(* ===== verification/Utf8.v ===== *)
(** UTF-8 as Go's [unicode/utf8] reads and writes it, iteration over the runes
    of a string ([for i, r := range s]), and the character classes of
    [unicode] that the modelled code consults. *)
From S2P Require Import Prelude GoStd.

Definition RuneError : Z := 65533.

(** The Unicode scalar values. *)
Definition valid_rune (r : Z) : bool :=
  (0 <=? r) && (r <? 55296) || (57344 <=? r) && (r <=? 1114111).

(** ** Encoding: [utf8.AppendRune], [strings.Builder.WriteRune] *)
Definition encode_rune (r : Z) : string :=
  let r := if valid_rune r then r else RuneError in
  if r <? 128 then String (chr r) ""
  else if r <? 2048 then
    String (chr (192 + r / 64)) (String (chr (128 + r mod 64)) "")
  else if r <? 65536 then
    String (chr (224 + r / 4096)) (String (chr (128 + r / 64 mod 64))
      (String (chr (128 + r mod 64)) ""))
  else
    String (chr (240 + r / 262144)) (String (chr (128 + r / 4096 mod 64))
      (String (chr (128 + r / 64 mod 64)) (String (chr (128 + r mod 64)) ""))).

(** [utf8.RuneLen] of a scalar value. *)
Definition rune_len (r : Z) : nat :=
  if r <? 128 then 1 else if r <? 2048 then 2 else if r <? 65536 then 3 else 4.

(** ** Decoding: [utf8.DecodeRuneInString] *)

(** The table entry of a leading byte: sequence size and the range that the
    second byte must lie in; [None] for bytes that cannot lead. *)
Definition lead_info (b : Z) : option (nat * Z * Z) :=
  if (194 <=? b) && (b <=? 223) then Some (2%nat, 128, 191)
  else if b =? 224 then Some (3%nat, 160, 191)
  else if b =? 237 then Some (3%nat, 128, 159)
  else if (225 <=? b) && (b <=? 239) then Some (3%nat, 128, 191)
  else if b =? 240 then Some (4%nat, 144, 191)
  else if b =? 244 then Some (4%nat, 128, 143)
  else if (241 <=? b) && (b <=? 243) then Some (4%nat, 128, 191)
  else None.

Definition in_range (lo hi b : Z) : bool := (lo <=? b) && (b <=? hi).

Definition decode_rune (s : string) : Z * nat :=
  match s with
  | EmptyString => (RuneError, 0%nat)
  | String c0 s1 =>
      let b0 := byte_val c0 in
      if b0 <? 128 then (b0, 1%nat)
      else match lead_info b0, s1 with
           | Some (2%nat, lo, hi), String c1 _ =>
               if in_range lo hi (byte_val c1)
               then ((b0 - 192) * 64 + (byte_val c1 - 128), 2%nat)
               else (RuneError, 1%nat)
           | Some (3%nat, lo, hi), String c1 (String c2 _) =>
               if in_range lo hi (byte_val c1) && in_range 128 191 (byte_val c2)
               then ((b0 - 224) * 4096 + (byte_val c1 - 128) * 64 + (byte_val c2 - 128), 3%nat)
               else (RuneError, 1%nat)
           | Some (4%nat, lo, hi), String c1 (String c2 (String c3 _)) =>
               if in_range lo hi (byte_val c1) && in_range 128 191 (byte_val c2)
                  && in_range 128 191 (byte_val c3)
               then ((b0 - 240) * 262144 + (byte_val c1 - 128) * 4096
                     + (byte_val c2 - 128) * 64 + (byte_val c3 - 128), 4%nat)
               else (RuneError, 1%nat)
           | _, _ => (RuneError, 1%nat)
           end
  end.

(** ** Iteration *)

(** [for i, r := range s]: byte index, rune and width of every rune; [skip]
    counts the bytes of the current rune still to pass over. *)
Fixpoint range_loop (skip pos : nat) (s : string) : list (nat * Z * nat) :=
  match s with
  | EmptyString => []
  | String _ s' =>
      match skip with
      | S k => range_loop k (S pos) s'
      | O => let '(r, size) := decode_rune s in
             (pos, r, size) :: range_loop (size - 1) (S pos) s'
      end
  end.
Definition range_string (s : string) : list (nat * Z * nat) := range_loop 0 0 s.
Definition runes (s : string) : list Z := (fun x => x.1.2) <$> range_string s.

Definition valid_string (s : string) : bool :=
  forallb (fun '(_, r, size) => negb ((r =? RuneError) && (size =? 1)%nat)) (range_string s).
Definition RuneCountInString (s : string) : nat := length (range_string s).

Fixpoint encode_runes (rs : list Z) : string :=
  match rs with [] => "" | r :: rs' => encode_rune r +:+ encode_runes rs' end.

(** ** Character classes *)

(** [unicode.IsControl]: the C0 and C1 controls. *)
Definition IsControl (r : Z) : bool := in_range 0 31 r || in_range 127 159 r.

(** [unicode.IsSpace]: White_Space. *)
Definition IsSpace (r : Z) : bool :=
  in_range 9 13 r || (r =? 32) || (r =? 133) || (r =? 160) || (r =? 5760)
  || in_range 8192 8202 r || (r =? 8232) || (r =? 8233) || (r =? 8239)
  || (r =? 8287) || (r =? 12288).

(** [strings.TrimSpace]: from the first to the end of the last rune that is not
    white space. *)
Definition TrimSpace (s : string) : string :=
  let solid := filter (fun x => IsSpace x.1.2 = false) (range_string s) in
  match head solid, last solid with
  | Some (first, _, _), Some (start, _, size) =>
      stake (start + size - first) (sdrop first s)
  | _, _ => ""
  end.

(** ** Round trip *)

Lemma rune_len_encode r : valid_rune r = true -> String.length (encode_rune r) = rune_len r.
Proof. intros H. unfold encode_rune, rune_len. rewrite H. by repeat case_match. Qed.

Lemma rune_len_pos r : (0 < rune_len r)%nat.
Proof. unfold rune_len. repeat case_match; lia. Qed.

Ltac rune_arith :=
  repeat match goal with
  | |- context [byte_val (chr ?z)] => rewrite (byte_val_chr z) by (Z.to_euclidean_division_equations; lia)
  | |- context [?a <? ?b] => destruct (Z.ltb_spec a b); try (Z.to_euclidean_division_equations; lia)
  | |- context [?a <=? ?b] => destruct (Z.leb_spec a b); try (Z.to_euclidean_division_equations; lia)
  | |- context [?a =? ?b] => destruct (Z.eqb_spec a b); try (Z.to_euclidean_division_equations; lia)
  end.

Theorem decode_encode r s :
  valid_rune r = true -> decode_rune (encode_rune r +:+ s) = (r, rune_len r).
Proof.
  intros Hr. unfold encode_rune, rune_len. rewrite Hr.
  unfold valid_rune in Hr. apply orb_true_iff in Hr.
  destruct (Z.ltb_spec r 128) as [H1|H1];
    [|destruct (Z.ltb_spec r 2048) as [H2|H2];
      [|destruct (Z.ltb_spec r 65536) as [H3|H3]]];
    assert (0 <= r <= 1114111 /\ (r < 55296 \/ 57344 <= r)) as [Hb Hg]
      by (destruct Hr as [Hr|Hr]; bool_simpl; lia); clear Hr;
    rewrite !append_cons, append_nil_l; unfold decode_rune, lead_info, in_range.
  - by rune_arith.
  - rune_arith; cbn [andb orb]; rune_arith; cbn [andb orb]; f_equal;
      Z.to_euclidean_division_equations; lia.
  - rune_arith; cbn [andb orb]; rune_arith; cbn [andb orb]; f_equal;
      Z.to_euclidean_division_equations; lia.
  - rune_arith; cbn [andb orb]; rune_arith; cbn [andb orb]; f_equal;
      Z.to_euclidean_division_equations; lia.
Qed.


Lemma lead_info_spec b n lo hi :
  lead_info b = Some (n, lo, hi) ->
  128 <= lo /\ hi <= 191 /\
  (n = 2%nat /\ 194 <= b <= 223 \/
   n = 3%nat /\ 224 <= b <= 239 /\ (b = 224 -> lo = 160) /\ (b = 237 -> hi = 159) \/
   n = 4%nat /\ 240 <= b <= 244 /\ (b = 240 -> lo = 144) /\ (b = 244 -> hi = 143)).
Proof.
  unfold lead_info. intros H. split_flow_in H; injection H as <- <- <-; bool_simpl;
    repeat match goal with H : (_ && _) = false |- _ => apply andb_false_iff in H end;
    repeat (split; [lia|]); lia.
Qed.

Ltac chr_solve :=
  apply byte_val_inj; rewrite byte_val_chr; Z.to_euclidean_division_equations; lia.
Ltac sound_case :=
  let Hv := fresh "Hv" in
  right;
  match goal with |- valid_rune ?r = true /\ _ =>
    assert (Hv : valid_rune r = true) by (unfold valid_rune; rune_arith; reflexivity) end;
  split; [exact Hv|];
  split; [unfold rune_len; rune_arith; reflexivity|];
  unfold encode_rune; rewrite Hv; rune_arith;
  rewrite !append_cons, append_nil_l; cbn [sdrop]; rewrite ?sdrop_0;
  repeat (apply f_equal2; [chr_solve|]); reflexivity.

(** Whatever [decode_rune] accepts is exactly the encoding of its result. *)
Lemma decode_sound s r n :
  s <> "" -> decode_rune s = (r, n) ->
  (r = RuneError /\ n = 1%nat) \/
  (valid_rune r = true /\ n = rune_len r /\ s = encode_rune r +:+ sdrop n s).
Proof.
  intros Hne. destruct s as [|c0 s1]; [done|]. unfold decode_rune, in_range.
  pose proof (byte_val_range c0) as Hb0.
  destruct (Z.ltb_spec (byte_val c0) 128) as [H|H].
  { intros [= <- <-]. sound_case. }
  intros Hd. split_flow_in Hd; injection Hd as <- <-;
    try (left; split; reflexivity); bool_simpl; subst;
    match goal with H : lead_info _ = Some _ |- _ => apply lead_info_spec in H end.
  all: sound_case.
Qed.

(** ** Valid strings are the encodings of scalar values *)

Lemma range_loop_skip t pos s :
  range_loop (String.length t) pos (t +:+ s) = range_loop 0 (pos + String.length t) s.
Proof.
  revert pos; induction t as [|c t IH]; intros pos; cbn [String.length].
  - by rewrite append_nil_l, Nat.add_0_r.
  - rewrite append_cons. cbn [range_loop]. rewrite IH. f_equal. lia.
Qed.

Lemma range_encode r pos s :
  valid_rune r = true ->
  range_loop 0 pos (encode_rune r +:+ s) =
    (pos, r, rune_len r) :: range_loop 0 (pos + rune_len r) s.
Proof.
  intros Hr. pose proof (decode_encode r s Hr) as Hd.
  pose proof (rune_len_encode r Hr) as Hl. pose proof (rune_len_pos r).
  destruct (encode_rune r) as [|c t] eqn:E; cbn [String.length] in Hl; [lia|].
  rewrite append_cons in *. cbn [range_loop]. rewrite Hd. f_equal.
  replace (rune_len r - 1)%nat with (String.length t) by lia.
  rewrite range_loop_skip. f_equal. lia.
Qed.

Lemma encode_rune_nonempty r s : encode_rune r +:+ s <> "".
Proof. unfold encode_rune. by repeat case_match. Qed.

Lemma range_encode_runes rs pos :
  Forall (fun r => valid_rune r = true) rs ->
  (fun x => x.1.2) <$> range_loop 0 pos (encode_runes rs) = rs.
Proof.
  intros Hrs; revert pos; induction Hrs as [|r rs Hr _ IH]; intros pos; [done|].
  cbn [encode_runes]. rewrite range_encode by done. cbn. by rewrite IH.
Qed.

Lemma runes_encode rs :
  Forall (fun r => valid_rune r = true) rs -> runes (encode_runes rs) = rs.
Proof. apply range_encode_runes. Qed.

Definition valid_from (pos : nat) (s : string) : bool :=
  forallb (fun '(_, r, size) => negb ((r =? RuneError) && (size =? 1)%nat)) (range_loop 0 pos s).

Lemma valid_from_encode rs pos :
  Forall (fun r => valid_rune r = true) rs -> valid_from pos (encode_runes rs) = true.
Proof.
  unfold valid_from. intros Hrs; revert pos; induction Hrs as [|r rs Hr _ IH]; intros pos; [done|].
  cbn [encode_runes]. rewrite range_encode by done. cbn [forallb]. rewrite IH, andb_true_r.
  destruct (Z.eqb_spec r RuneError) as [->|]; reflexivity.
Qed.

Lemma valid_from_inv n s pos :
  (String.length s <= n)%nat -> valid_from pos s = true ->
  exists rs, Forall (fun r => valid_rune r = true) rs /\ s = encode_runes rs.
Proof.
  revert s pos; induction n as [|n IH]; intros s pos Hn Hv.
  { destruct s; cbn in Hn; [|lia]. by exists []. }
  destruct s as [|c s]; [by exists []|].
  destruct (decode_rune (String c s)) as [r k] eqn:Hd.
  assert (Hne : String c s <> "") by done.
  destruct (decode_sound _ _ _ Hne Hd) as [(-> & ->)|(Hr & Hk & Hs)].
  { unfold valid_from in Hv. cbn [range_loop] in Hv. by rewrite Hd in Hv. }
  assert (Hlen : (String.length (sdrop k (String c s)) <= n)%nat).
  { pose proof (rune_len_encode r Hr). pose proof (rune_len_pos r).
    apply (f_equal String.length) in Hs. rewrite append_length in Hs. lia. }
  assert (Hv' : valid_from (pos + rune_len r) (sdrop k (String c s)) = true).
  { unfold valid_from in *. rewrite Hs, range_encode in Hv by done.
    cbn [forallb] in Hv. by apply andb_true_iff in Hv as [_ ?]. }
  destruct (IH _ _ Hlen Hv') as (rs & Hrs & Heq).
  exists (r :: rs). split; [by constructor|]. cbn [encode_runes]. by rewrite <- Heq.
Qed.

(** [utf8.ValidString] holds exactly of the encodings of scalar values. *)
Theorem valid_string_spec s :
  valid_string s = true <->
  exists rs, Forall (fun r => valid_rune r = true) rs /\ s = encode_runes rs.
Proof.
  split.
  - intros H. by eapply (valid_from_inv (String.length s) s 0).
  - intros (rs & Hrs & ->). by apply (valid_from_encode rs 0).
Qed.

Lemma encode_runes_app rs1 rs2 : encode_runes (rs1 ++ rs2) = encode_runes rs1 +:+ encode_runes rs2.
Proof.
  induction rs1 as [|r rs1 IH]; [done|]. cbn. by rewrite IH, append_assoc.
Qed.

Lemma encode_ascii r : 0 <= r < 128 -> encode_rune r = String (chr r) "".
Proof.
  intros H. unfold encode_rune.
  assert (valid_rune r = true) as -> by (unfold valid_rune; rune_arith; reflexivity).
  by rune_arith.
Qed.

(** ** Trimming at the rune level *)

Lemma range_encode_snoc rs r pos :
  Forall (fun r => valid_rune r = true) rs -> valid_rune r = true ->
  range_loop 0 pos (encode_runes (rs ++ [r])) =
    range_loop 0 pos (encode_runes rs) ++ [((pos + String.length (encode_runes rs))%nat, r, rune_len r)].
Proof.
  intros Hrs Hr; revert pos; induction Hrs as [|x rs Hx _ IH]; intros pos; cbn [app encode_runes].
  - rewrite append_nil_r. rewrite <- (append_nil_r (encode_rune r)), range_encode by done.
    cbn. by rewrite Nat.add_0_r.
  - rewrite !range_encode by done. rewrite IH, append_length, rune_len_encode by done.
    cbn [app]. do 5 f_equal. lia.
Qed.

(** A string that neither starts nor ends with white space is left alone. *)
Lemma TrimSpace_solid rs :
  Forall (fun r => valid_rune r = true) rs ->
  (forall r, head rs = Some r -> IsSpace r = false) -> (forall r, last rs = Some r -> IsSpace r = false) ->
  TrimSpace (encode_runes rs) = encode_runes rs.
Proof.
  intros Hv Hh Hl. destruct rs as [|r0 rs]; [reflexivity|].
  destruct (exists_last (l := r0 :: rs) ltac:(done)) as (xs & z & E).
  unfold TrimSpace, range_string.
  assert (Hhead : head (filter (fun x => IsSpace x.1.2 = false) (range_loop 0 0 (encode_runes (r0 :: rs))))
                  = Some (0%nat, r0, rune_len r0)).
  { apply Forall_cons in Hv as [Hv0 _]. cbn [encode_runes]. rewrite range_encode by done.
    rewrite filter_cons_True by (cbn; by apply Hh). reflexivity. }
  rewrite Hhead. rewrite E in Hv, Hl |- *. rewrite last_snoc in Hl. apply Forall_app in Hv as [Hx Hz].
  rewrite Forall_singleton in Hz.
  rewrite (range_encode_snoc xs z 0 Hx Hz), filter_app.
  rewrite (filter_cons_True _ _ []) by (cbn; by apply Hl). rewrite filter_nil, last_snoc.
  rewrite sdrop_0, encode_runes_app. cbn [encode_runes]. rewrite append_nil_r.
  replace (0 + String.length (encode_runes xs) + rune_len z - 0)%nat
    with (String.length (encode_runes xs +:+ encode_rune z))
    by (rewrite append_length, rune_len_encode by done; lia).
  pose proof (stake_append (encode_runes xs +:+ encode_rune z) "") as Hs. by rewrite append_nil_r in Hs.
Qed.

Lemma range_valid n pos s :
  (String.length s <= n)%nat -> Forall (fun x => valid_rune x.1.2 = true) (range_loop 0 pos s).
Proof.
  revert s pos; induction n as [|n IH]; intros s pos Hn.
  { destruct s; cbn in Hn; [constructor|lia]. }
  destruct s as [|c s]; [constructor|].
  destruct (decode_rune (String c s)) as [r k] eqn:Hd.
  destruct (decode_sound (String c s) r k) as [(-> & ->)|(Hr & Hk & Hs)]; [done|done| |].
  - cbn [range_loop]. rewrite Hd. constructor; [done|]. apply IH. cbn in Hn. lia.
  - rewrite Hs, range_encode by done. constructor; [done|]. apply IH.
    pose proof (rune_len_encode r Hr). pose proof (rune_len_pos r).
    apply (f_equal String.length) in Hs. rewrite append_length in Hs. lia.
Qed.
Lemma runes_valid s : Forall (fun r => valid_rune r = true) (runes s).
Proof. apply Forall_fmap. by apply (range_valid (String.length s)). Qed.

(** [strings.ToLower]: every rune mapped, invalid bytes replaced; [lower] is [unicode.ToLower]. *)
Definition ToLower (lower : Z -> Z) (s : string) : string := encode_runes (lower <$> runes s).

-----

Within the listing above, tally the lines where the word "lower" occurs and write only the total.

### Solution below
2